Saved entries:
(* ===== verification/Strategies.v ===== *)
(** * Retrieval strategies (crates/connxism/src/strategies.rs)

    Grouped results, recommendation by example, context-steered discovery and
    batches, all made of typed queries and dense searches. *)
From Stdlib Require Import SpecFloat.
From S2P Require Import Prelude Floats ByteOrder Utf8 Json Query Geo Quant Heap AnnStore Ann Keys.
From S2P Require Import Model Kv Pending Store Fusion Searches FilterExec QueryExec.
#[local] Set Default Goal Selector "!".
#[local] Set Warnings "-clear-no-such-hyp".
Local Open Scope Z_scope.

Definition STRATEGY_OVERFETCH : Z := 4.

Section strategies.
Context `{SerdeNumber} `{Libm} `{TextAnalyzer} `{Ln32} `{LegacyPosting} `{Highlighter}.
Context {HC : BinaryHeap Scored reverse_key} {HR : BinaryHeap Scored scored_key}.
Variable json_text : Json -> bytes.

(** ** Groups *)

Record Group : Type := mkGroup { g_key : bytes; g_hits : list Candidate }.

Definition group_key (group_by : bytes) (c : Candidate) : option bytes := facet_key json_text <$> c_metadata c !! group_by.

(** One hit into its bucket; a bucket's key joins the order with its first hit. *)
Definition add_hit (group_by : bytes) (group_size : Z) (st : list bytes * gmap bytes (list Candidate)) (c : Candidate)
  : list bytes * gmap bytes (list Candidate) :=
  match group_key group_by c with
  | None => st
  | Some key =>
      let '(order, buckets) := st in
      let bucket := default [] (buckets !! key) in
      let order := if bool_decide (bucket = []) then order ++ [key] else order in
      (order, <[key := if Z.of_nat (length bucket) <? group_size then bucket ++ [c] else bucket]> buckets)
  end.

Definition grouped_query (q : EstateQuery) (groups group_size : Z) : EstateQuery :=
  set_stage q (q_scope q) (sat_mul (sat_mul groups group_size) STRATEGY_OVERFETCH) true (q_prefetch q).

Definition query_grouped (s : ConnXRecall) (q : EstateQuery) (group_by : bytes) (groups group_size : Z)
  : result RroError (list Group) :=
  if (groups =? 0) || (group_size =? 0) then Ok []
  else
    hits ← query json_text s (grouped_query q groups group_size);
    let '(order, buckets) := fold_left (add_hit group_by group_size) (map (fill_metadata (db s)) hits) ([], ∅) in
    Ok (map (fun key => mkGroup key (default [] (buckets !! key))) (truncate groups order)).

(** ** Recommendation *)

(** [for (a, x) in acc.iter_mut().zip(v)]: as far as the shorter one. *)
Fixpoint zip_into (f : f32 -> f32 -> f32) (acc v : list f32) : list f32 :=
  match acc, v with
  | a :: acc, x :: v => f a x :: zip_into f acc v
  | acc, _ => acc
  end.

Definition add_positive (db : Db) (st : list f32 * bool) (id : bytes) : list f32 * bool :=
  match vector_of db id with
  | Some v =>
      let v := normalized v in
      let acc := if bool_decide (st.1 = []) then replicate (length v) f32_zero else st.1 in
      (zip_into f32_add acc v, true)
  | None => st
  end.
Definition sub_negative (db : Db) (acc : list f32) (id : bytes) : list f32 :=
  match vector_of db id with Some v => zip_into f32_sub acc (normalized v) | None => acc end.

Definition recommend_target (db : Db) (positive negative : list bytes) : result RroError (list f32) :=
  let '(acc, found) := fold_left (add_positive db) positive ([], false) in
  if negb found then Err NoPositiveExample
  else Ok (normalized (fold_left (sub_negative db) negative acc)).

Definition recommend (s : ConnXRecall) (positive negative : list bytes) (top_k : Z) : result RroError (list Candidate) :=
  if top_k =? 0 then Ok []
  else
    target ← recommend_target (db s) positive negative;
    let exclude := positive ++ negative in
    hits ← search s target ((top_k + Z.of_nat (length (distinct_terms [] exclude))) mod two64);
    Ok (truncate top_k (filter (fun c => c_id c ∉ exclude) hits)).

(** ** Discovery *)

(** The pairs whose two examples both have a vector. *)
Definition known_pairs (db : Db) (pairs : list (bytes * bytes)) : list (list f32 * list f32) :=
  omap (fun '(p, n) => pv ← vector_of db p; nv ← vector_of db n; Some (pv, nv)) pairs.
Definition votes_of (ctx : list (list f32 * list f32)) (v : list f32) : Z :=
  fold_left (fun acc '(p, n) => acc + (if fgt (cosine v p) (cosine v n) then 1 else -1)) ctx 0.
Definition agreement (db : Db) (ctx : list (list f32 * list f32)) (id : bytes) : Z :=
  match vector_of db id with Some v => votes_of ctx v | None => - 2 ^ 63 end.

Definition agree_le (db : Db) (ctx : list (list f32 * list f32)) (x y : Candidate) : Prop :=
  agreement db ctx (c_id y) < agreement db ctx (c_id x) \/
  agreement db ctx (c_id y) = agreement db ctx (c_id x) /\ cand_le x y.
#[export] Instance agree_le_dec db ctx : RelDecision (agree_le db ctx).
Proof. intros x y. unfold agree_le. apply _. Defined.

- **About this task**: Returned text must match every record word for word.

- **Response to this task**:
(* ===== verification/Strategies.v ===== *)
(** * Retrieval strategies (crates/connxism/src/strategies.rs)

    Grouped results, recommendation by example, context-steered discovery and
    batches, all made of typed queries and dense searches. *)
From Stdlib Require Import SpecFloat.
From S2P Require Import Prelude Floats ByteOrder Utf8 Json Query Geo Quant Heap AnnStore Ann Keys.
From S2P Require Import Model Kv Pending Store Fusion Searches FilterExec QueryExec.
#[local] Set Default Goal Selector "!".
#[local] Set Warnings "-clear-no-such-hyp".
Local Open Scope Z_scope.

Definition STRATEGY_OVERFETCH : Z := 4.

Section strategies.
Context `{SerdeNumber} `{Libm} `{TextAnalyzer} `{Ln32} `{LegacyPosting} `{Highlighter}.
Context {HC : BinaryHeap Scored reverse_key} {HR : BinaryHeap Scored scored_key}.
Variable json_text : Json -> bytes.

(** ** Groups *)

Record Group : Type := mkGroup { g_key : bytes; g_hits : list Candidate }.

Definition group_key (group_by : bytes) (c : Candidate) : option bytes := facet_key json_text <$> c_metadata c !! group_by.

(** One hit into its bucket; a bucket's key joins the order with its first hit. *)
Definition add_hit (group_by : bytes) (group_size : Z) (st : list bytes * gmap bytes (list Candidate)) (c : Candidate)
  : list bytes * gmap bytes (list Candidate) :=
  match group_key group_by c with
  | None => st
  | Some key =>
      let '(order, buckets) := st in
      let bucket := default [] (buckets !! key) in
      let order := if bool_decide (bucket = []) then order ++ [key] else order in
      (order, <[key := if Z.of_nat (length bucket) <? group_size then bucket ++ [c] else bucket]> buckets)
  end.

Definition grouped_query (q : EstateQuery) (groups group_size : Z) : EstateQuery :=
  set_stage q (q_scope q) (sat_mul (sat_mul groups group_size) STRATEGY_OVERFETCH) true (q_prefetch q).

Definition query_grouped (s : ConnXRecall) (q : EstateQuery) (group_by : bytes) (groups group_size : Z)
  : result RroError (list Group) :=
  if (groups =? 0) || (group_size =? 0) then Ok []
  else
    hits ← query json_text s (grouped_query q groups group_size);
    let '(order, buckets) := fold_left (add_hit group_by group_size) (map (fill_metadata (db s)) hits) ([], ∅) in
    Ok (map (fun key => mkGroup key (default [] (buckets !! key))) (truncate groups order)).

(** ** Recommendation *)

(** [for (a, x) in acc.iter_mut().zip(v)]: as far as the shorter one. *)
Fixpoint zip_into (f : f32 -> f32 -> f32) (acc v : list f32) : list f32 :=
  match acc, v with
  | a :: acc, x :: v => f a x :: zip_into f acc v
  | acc, _ => acc
  end.

Definition add_positive (db : Db) (st : list f32 * bool) (id : bytes) : list f32 * bool :=
  match vector_of db id with
  | Some v =>
      let v := normalized v in
      let acc := if bool_decide (st.1 = []) then replicate (length v) f32_zero else st.1 in
      (zip_into f32_add acc v, true)
  | None => st
  end.
Definition sub_negative (db : Db) (acc : list f32) (id : bytes) : list f32 :=
  match vector_of db id with Some v => zip_into f32_sub acc (normalized v) | None => acc end.

Definition recommend_target (db : Db) (positive negative : list bytes) : result RroError (list f32) :=
  let '(acc, found) := fold_left (add_positive db) positive ([], false) in
  if negb found then Err NoPositiveExample
  else Ok (normalized (fold_left (sub_negative db) negative acc)).

Definition recommend (s : ConnXRecall) (positive negative : list bytes) (top_k : Z) : result RroError (list Candidate) :=
  if top_k =? 0 then Ok []
  else
    target ← recommend_target (db s) positive negative;
    let exclude := positive ++ negative in
    hits ← search s target ((top_k + Z.of_nat (length (distinct_terms [] exclude))) mod two64);
    Ok (truncate top_k (filter (fun c => c_id c ∉ exclude) hits)).

(** ** Discovery *)

(** The pairs whose two examples both have a vector. *)
Definition known_pairs (db : Db) (pairs : list (bytes * bytes)) : list (list f32 * list f32) :=
  omap (fun '(p, n) => pv ← vector_of db p; nv ← vector_of db n; Some (pv, nv)) pairs.
Definition votes_of (ctx : list (list f32 * list f32)) (v : list f32) : Z :=
  fold_left (fun acc '(p, n) => acc + (if fgt (cosine v p) (cosine v n) then 1 else -1)) ctx 0.
Definition agreement (db : Db) (ctx : list (list f32 * list f32)) (id : bytes) : Z :=
  match vector_of db id with Some v => votes_of ctx v | None => - 2 ^ 63 end.

Definition agree_le (db : Db) (ctx : list (list f32 * list f32)) (x y : Candidate) : Prop :=
  agreement db ctx (c_id y) < agreement db ctx (c_id x) \/
  agreement db ctx (c_id y) = agreement db ctx (c_id x) /\ cand_le x y.
#[export] Instance agree_le_dec db ctx : RelDecision (agree_le db ctx).
Proof. intros x y. unfold agree_le. apply _. Defined.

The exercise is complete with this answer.